Both the Apps Script and Drive REST API solutions originally answered below are still valid and are alternate ways to get the contents of a Google Doc. (The Drive API works on both Python 2 & 3, but Apps Script is JavaScript-only.)
Bottom-line: if you want to download the entire Doc in plain text, the Drive API solution is best. If you want to programmatically CRUD different parts of a Doc, then you must use either the Docs API or Apps Script.
(Feb 2017) The code in the OP and the only other answer are both now out-of-date as ClientLogin authentication was deprecated back in 2012(!), and GData APIs are the previous generation of Google APIs. While not all GData APIs have been deprecated, all newer Google APIs do not use the Google Data protocol.
There isn't a REST API available (at this time) for Google Docs documents, although there is an "API-like" service provided by Google Apps Script, the JavaScript-in-the-cloud solution which provides programmatic access to Google Docs (via its DocumentService object), including Docs add-ons.
To read plain text from a Google Doc, considered file-level access, you would use the Google Drive API instead. Examples of using the Drive API:
Exporting a Google Sheet as CSV (blog post)
"Poor man's plain text to PDF" converter (blog post) (*)
(*) - TL;DR: upload plain text file to Drive, import/convert to Google Docs format, then export that Doc as PDF. Post above uses Drive API v2; this follow-up post describes migrating it to Drive API v3, and here's a developer video combining both "poor man's converter" posts.
The solution to the OP is to perform similar operations as what you see in both posts above but ensure you're using the text/plain export MIMEtype. For other import/export formats to/from Drive, see this related question SO answer as well as the downloading files from Drive docs page. Here's some pseudocode that searches for Google Docs documents called "Hello World" in my Drive folder and displays the contents of the first matching file found on-screen (assuming DRIVE is your API service endpoint):
from __future__ import print_function
NAME = 'Hello World'
MIME = 'text/plain'
# using Drive API v3; if using v2, change 'pageSize' to 'maxResults',
# 'name=' to 'title=', and ".get('files')" to ".get('items')"

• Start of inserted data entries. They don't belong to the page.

Lemma release_pushes env c (s s1 : state World) a u r w :
  SNOWFLAKE_AVAILABLE env = true ->
  query_identity c s = (s1, inr (a, u, r, w)) ->
  List.length (default [] (connection_pool s !! release_key a u r w))
    < MAX_POOL_SIZE ->
  return_connection_to_pool env (Some c) s =
    ({| connection_pool :=
          <[release_key a u r w :=
              default [] (connection_pool s !! release_key a u r w) ++ [c]]>
            (connection_pool s);
        world := world s1;
        trace := trace s1;
        log := log s1 ++
               [(Debug, "Returned connection to pool for " +:+ cell_str u)] |},
     inr tt).
Proof.
  intros Hav Hq Hlen.
  pose proof (preserves_query_identity c s) as Hp. rewrite Hq in Hp.
  simpl in Hp. rewrite <- Hp in *.
  unfold return_connection_to_pool. rewrite Hav. simpl.
  apply try_inr. rewrite (bind_inr _ _ _ _ _ Hq).
  unfold bind, get_pool, set_pool, logger. simpl.
  destruct (connection_pool s1 !! release_key a u r w) as [l|] eqn:Hl; simpl.
  - rewrite Hl. simpl in *.
    apply Nat.ltb_lt in Hlen. rewrite Hlen. reflexivity.
  - rewrite lookup_insert_eq. simpl. rewrite insert_insert_eq. reflexivity.
Qed.

Lemma release_closes env c (s s1 : state World) a u r w :
  SNOWFLAKE_AVAILABLE env = true ->
  query_identity c s = (s1, inr (a, u, r, w)) ->
  MAX_POOL_SIZE <=
    List.length (default [] (connection_pool s !! release_key a u r w)) ->
  exists s' ok t,
    return_connection_to_pool env (Some c) s = (s', inr tt) /\
    connection_pool s' = connection_pool s /\
    trace s' = trace s1 ++ Ev (Close c) ok :: t.
Proof.
  intros Hav Hq Hlen.
  pose proof (preserves_query_identity c s) as Hp. rewrite Hq in Hp.
  simpl in Hp. rewrite <- Hp in *.
  unfold return_connection_to_pool. rewrite Hav. simpl.
  destruct (connection_pool s1 !! release_key a u r w) as [l|] eqn:Hl;
    [|simpl in Hlen; unfold MAX_POOL_SIZE in Hlen; lia].
  simpl in Hlen. apply Nat.ltb_ge in Hlen.
  unfold try_except at 1. rewrite (bind_inr _ _ _ _ _ Hq).
  unfold bind, get_pool, ret. simpl. rewrite Hl. simpl. rewrite Hl. simpl.
  rewrite Hlen. unfold close, driver_call, logger.
  destruct (drv_close c (world s1)) as [w' [e|[]]]; simpl.
  - match goal with
    | |- context [release_failed c e ?s0] =>
        destruct (release_failed_spec c e s0) as (s' & ok & -> & Hp' & Ht')
    end.
    exists s', false, [Ev (Close c) ok]. split; [reflexivity|].
    split; [exact Hp'|]. rewrite Ht'. simpl. rewrite <- app_assoc. reflexivity.
  - eexists _, true, []. split; [reflexivity|]. split; reflexivity.
Qed.

(** Both operations keep every key of the pool within capacity. *)
Lemma release_bounded env conn (s : state World) :
  pool_bounded (connection_pool s) ->
  pool_bounded (connection_pool (fst (return_connection_to_pool env conn s))).
Proof.
  intros Hb. destruct conn as [c|]; [|exact Hb].
  destruct (SNOWFLAKE_AVAILABLE env) eqn:Hav;
    [|unfold return_connection_to_pool; rewrite Hav; exact Hb].
  destruct (query_identity c s) as [s1 [e|[[[a u] r] w]]] eqn:Hq.
  - destruct (release_after_failed_identity env c s s1 e Hav Hq)
      as (s' & ok & Hrun & Hp & _).
    rewrite Hrun. simpl. rewrite Hp. exact Hb.
  - destruct (Nat.lt_ge_cases
                (List.length
                   (default [] (connection_pool s !! release_key a u r w)))
                MAX_POOL_SIZE) as [Hlt|Hge].
    + rewrite (release_pushes env c s s1 a u r w Hav Hq Hlt). simpl.
      intros k l. rewrite lookup_insert. case_decide.
      * intros [= <-]. rewrite length_app. simpl. lia.
      * apply Hb.
    + destruct (release_closes env c s s1 a u r w Hav Hq Hge)
        as (s' & ok & t & -> & Hp & _). simpl. rewrite Hp. exact Hb.
Qed.

Lemma acquire_bounded env (s : state World) :
  pool_bounded (connection_pool s) ->
  pool_bounded (connection_pool (fst (get_snowflake_connection env s))).
Proof.
  intros Hb. destruct (acquire_pool env s) as [->|(c & l' & Hl & ->)];
    [exact Hb|].
  intros k l. rewrite lookup_insert. case_decide; [|apply Hb].
  intros [= <-]. apply Hb in Hl. rewrite length_app in Hl. simpl in Hl. lia.
Qed.

Lemma run_ops_bounded ops (s : state World) :
  pool_bounded (connection_pool s) ->
  pool_bounded (connection_pool (run_ops ops s)).
Proof.
  revert s. induction ops as [|o ops IH]; intros s Hb; [exact Hb|].
  simpl. apply IH. destruct o; simpl;
    [apply acquire_bounded | apply release_bounded]; exact Hb.
Qed.

(** ** Capacity *)

Lemma closed_in_app c (t t' : list event) :
  closed_in c t -> closed_in c (t ++ t').
Proof. intros [ok H]. exists ok. apply in_or_app. left. exact H. Qed.

Lemma release_all_cons env c cs (s : state World) :
  release_all env (c :: cs) s
    = release_all env cs (fst (return_connection_to_pool env (Some c) s)).
Proof. reflexivity. Qed.

Lemma release_all_extends env cs (s : state World) :
  exists t, trace (release_all env cs s) = trace s ++ t.
Proof.
  revert s. induction cs as [|c cs IH]; intros s.
  - exists []. simpl. rewrite app_nil_r. reflexivity.
  - rewrite release_all_cons.
    destruct (IH (fst (return_connection_to_pool env (Some c) s)))
      as [t Ht].
    destruct (extends_return_connection_to_pool env (Some c) s) as [t0 Ht0].
    exists (t0 ++ t). rewrite Ht, Ht0, app_assoc. reflexivity.
Qed.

res = DRIVE.files().list(q="name='%s'" % NAME, pageSize=1).execute().get('files')
if res:
fileID = res[0]['id'] # 1st matching "Hello World" name
res = DRIVE.files().export(fileId=fileID, mimeType=MIME).execute()
if res:
print(res.decode('utf-8')) # decode bytes for Py3; NOP for Py2
If you need more than this, see these videos on how to setup using Google APIs, OAuth2 authorization, and creating a Drive service endpoint to list your Drive files, plus a corresponding blog post for all three.

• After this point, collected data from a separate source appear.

(** * FarmRide: a shallow embedding of [app.py] and its contract

    [app.py] is a Flask application over three SQLAlchemy tables (users,
    drivers, rides).  Every view function is embedded as a function from
    the record store to a new store and a response, in the order and with
    the guards of the Python text.

    Modelling conventions.
    - A table is a finite map from the integer primary key to the row; the
      row record holds the remaining columns.  An entity, as the ORM hands
      it to the code, is the pair (primary key, row).
    - [request.get_json()] is a record of optional fields, [None] standing
      for an absent key.  A field that is present holds a value of the
      column's type; bodies with a JSON null or a value of another type in
      a field are outside the model.
    - A string that the code hands to [datetime.fromisoformat] carries the
      outcome of that call next to its text (see [IsoString]).
    - werkzeug's password hashing and PyJWT are external; they are the
      members of the class [Externals].  The salt drawn by
      [generate_password_hash] and the clock read by [datetime.utcnow] are
      explicit arguments.
    - [Model.query.get(id)] binds the id as an SQLite integer and raises
      for an id beyond 64 bits; [book_ride], [create_ride] and
      [delete_ride] have it so ([query_get]).  The other views look the
      id up in the table as it is: what is proved of them starts from an
      id that is a row of the store, or does not depend on the answer
      for an absent id.
    - [db.session.commit()] makes the pending changes the new store;
      [db.session.rollback()] in an [except] branch gives the store back
      as it was when the request started. *)

From Stdlib Require Import ZArith String Ascii List Lia.
From stdpp Require Import base tactics option list sorting fin_maps gmap strings.

Local Open Scope Z_scope.

(** ** Calendar values *)

(** [datetime.date]: compared field by field, as Python does. *)
Record date := Date { year : Z; month : Z; day : Z }.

To learn more about how to use Google APIs with Python in general, check out my blog as well as a variety of Google developer videos (series 1 and series 2) I'm producing.

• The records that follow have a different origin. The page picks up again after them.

(** * Robot API: shallow embedding of models.go, storage.go and handlers.go

    The in-memory [RobotStorage] maps robot ids to *pointers* to [Robot]
    records; [GetRobot] hands out the pointer itself, so every field write
    a handler performs on "its" robot is a write to the stored object.
    The embedding therefore keeps one heap object per id and turns each
    field write through the pointer into an update at that id.  Each robot
    is stored under its own [ID] (true for the seed data, and no handler
    writes [ID]), so [SaveRobot robot] re-stores the same object under the
    same key.

    Go's [int] is a 64-bit two's complement integer: every arithmetic
    operation of the handlers is followed by [wrap64], and [/] is Go's
    truncating division [Z.quot].  Timestamps of actions are not modelled
    (no property here depends on them).  A request is modelled on its own:
    the store's mutex only serialises requests, it is not represented. *)

From Stdlib Require Import ZArith Lia.
From stdpp Require Import base gmap strings list pretty.

Local Open Scope string_scope.
Local Open Scope list_scope.
Local Open Scope Z_scope.

(** ** Go's 64-bit [int] *)

Definition wrap64 (z : Z) : Z := (z + 2^63) mod 2^64 - 2^63.

Definition in_int (z : Z) : bool := (-2^63 <=? z) && (z <? 2^63).

(** ** models.go *)

Record Position := mkPosition { X : Z; Y : Z }.

(** [Action]; the [Timestamp] field is left out. *)
Record Action := mkAction { Type_ : string; Details : string }.

(** [Robot]; [ID] is the key it is stored under (see above). *)
Record Robot := mkRobot {
  Position' : Position;
  Direction : string;
  Energy : Z;
  Inventory : list string;
  Actions : list Action
}.

Record MoveRequest := mkMoveRequest { MoveDirection : string }.

Record StateUpdateRequest := mkStateUpdateRequest {
  ReqEnergy : option Z;
  ReqPosition : option Position
}.

Record Link := mkLink { Rel : string; Href : string }.

Record PageInfo := mkPageInfo {
  Number : Z;
  Size : Z;
  TotalElements : Z;
  TotalPages : Z;
  HasNext : bool;
  HasPrevious : bool
}.

Record ActionWithLinks := mkActionWithLinks { AwAction : Action; AwLinks : list Link }.

Record PaginatedActions := mkPaginatedActions {
  Page : PageInfo;
  PActions : list ActionWithLinks;
  Links : list Link
}.

(** Field writes on a robot object. *)
Definition set_Position (p : Position) (r : Robot) : Robot :=
  mkRobot p (Direction r) (Energy r) (Inventory r) (Actions r).
Definition set_Energy (e : Z) (r : Robot) : Robot :=
  mkRobot (Position' r) (Direction r) e (Inventory r) (Actions r).
Definition set_Inventory (inv : list string) (r : Robot) : Robot :=
  mkRobot (Position' r) (Direction r) (Energy r) inv (Actions r).
Definition set_Actions (acts : list Action) (r : Robot) : Robot :=
  mkRobot (Position' r) (Direction r) (Energy r) (Inventory r) acts.

(** ** storage.go *)

(** [items : map[string]bool] only ever holds [true] values ([AddItem]
    writes [true], [RemoveItem] deletes), so it is the set of its keys. *)
Record RobotStorage := mkStorage {
  robots : gmap string Robot;
  items : gset string
}.

(** Handler outcomes: the HTTP error a handler answers with, or a runtime
    panic (answered 500 by gin's recovery middleware). *)
Inductive HErr :=
| NotFound (msg : string)
| BadRequest (msg : string)
| Panic (msg : string).

(** A handler threads the store and may stop with an error; the writes
    done before the error stay in the store (there is no rollback). *)
Definition M (A : Type) : Type := RobotStorage -> (HErr + A) * RobotStorage.

Definition ret {A} (a : A) : M A := fun s => (inr a, s).
Definition fail {A} (e : HErr) : M A := fun s => (inl e, s).
Definition bind {A B} (m : M A) (k : A -> M B) : M B :=
  fun s => match m s with
           | (inl e, s') => (inl e, s')
           | (inr a, s') => k a s'
           end.

Notation "x <- m ;; k" := (bind m (fun x => k))
  (at level 100, m at next level, right associativity).
Notation "m ;; k" := (bind m (fun _ => k)) (at level 100, right associativity).

(** [GetRobot]: the pointer stored under [id], if any. *)
Definition GetRobot (id : string) : M (option Robot) :=
  fun s => (inr (robots s !! id), s).

(** Reading through a pointer obtained from [GetRobot]; objects are never
    removed, so the nil case (a Go panic) does not occur. *)
Definition deref (id : string) : M Robot :=
  fun s => match robots s !! id with
           | Some r => (inr r, s)
           | None => (inl (Panic "nil pointer dereference"), s)
           end.

(** A field write through the pointer obtained for [id]. *)
Definition write_robot (id : string) (f : Robot -> Robot) : M unit :=
  r <- deref id ;;
  fun s => (inr tt, mkStorage (<[id := f r]> (robots s)) (items s)).

(** [SaveRobot robot]: [s.robots[robot.ID] = robot]. *)
Definition SaveRobot (id : string) : M unit :=
  r <- deref id ;;
  fun s => (inr tt, mkStorage (<[id := r]> (robots s)) (items s)).

(** [AddAction]: appends to the stored robot's log; an unknown id leaves
    the store alone (the returned error is ignored by every caller). *)
Definition AddAction (robotID actionType details : string) : M unit :=
  fun s => (inr tt,
            mkStorage (alter (fun r => set_Actions (Actions r ++ [mkAction actionType details]) r)
                             robotID (robots s))
                      (items s)).

Definition ItemExists (itemID : string) : M bool :=
  fun s => (inr (bool_decide (itemID ∈ items s)), s).

Definition AddItem (itemID : string) : M unit :=
  fun s => (inr tt, mkStorage (robots s) ({[itemID]} ∪ items s)).

Definition RemoveItem (itemID : string) : M unit :=
  fun s => (inr tt, mkStorage (robots s) (items s ∖ {[itemID]})).

(** [Initialize]: the seed data. *)
Definition robot1_actions : list Action := [
  mkAction "create" "Robot was created";
  mkAction "move" "Moved north";
  mkAction "pickup" "Picked up item1";
  mkAction "putdown" "Put down item1";
  mkAction "update" "Updated energy to 100";
  mkAction "move" "Moved east";
  mkAction "attack" "Attacked robot2"].

Definition robot2_actions : list Action := [
  mkAction "create" "Robot was created";
  mkAction "move" "Moved south";
  mkAction "damaged" "Damaged by robot1"].

Definition Initialize : RobotStorage :=
  mkStorage
    (<[ "robot2" := mkRobot (mkPosition 10 10) "south" 100 [] robot2_actions ]>
      (<[ "robot1" := mkRobot (mkPosition 0 0) "north" 100 [] robot1_actions ]> ∅))
    ({[ "item1" ]} ∪ {[ "item2" ]} ∪ {[ "item3" ]}).

(** ** handlers.go *)

(** The [switch moveReq.Direction] of [MoveRobot]: the position update of
    each case, [None] for the [default] case. *)
Definition move_case (d : string) : option (Position -> Position) :=
  if String.eqb d "up" then Some (fun p => mkPosition (X p) (wrap64 (Y p + 1)))
  else if String.eqb d "down" then Some (fun p => mkPosition (X p) (wrap64 (Y p - 1)))
  else if String.eqb d "left" then Some (fun p => mkPosition (wrap64 (X p - 1)) (Y p))
  else if String.eqb d "right" then Some (fun p => mkPosition (wrap64 (X p + 1)) (Y p))
  else None.

(** [MoveRobot]; [req] is [None] when [ShouldBindJSON] fails. *)
Definition MoveRobot (id : string) (req : option MoveRequest) : M Position :=
  o <- GetRobot id ;;
  match o with
  | None => fail (NotFound "Robot not found")
  | Some _ =>
    match req with
    | None => fail (BadRequest "Invalid request format")
    | Some moveReq =>
      match move_case (MoveDirection moveReq) with
      | None => fail (BadRequest "Invalid direction")
      | Some step =>
        write_robot id (fun r => set_Position (step (Position' r)) r) ;;
        AddAction id "move" ("Moved " +:+ MoveDirection moveReq) ;;
        SaveRobot id ;;
        robot <- deref id ;;
        ret (Position' robot)
      end
    end
  end.

Definition PickupItem (id itemID : string) : M (list string) :=
  o <- GetRobot id ;;
  match o with
  | None => fail (NotFound "Robot not found")
  | Some _ =>
    ex <- ItemExists itemID ;;
    if negb ex then fail (NotFound "Item not found") else
    write_robot id (fun r => set_Inventory (Inventory r ++ [itemID]) r) ;;
    RemoveItem itemID ;;
    SaveRobot id ;;
    AddAction id "pickup" ("Picked up item " +:+ itemID) ;;
    robot <- deref id ;;
    ret (Inventory robot)
  end.

(** The [for _, item := range robot.Inventory] loop of [PutdownItem],
    returning [(hasItem, newInventory)]. *)
Fixpoint putdown_scan (itemID : string) (inv : list string)
    (hasItem : bool) (newInventory : list string) : bool * list string :=
  match inv with
  | [] => (hasItem, newInventory)
  | item :: rest =>
    if String.eqb item itemID then putdown_scan itemID rest true newInventory
    else putdown_scan itemID rest hasItem (newInventory ++ [item])
  end.

Definition PutdownItem (id itemID : string) : M (list string) :=
  o <- GetRobot id ;;
  match o with
  | None => fail (NotFound "Robot not found")
  | Some _ =>
    robot <- deref id ;;
    let '(hasItem, newInventory) := putdown_scan itemID (Inventory robot) false [] in
    if negb hasItem then fail (BadRequest "Robot does not have this item") else
    write_robot id (set_Inventory newInventory) ;;
    AddItem itemID ;;
    SaveRobot id ;;
    AddAction id "putdown" ("Put down item " +:+ itemID) ;;
    robot' <- deref id ;;
    ret (Inventory robot')
  end.

(** [UpdateState]; [req] is [None] when [ShouldBindJSON] fails. *)
Definition UpdateState (id : string) (req : option StateUpdateRequest) : M Robot :=
  o <- GetRobot id ;;
  match o with
  | None => fail (NotFound "Robot not found")
  | Some _ =>
    match req with
    | None => fail (BadRequest "Invalid request format")
    | Some stateReq =>
      match ReqEnergy stateReq with
      | Some e =>
        write_robot id (set_Energy e) ;;
        AddAction id "update" ("Updated energy to " +:+ pretty e)
      | None => ret tt
      end ;;
      match ReqPosition stateReq with
      | Some p =>
        write_robot id (set_Position p) ;;
        AddAction id "update"
          ("Updated position to (" +:+ pretty (X p) +:+ "," +:+ pretty (Y p) +:+ ")")
      | None => ret tt
      end ;;
      SaveRobot id ;;
      deref id
    end
  end.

A DocumentQuery doesn't return you all the documents with their contents—that would take forever. It just returns a list of documents, with metadata about each. (Actually, IIRC you can get a preview page this way, so if your document is only one page that might be enough…)
You then need to download the content in a separate request. The content element has a type (the MIME type) and a src (the URL to the actual data). You can just download that src, and parse it. However, you can override the default type by adding an exportFormat parameter, so you don't need to do any parsing.
See the section Downloading documents and files in the docs, which has an example showing how to download a document and specify a format. (It's in .NET rather than Python, and it uses HTML rather than plain text, but you should be able to figure it out.)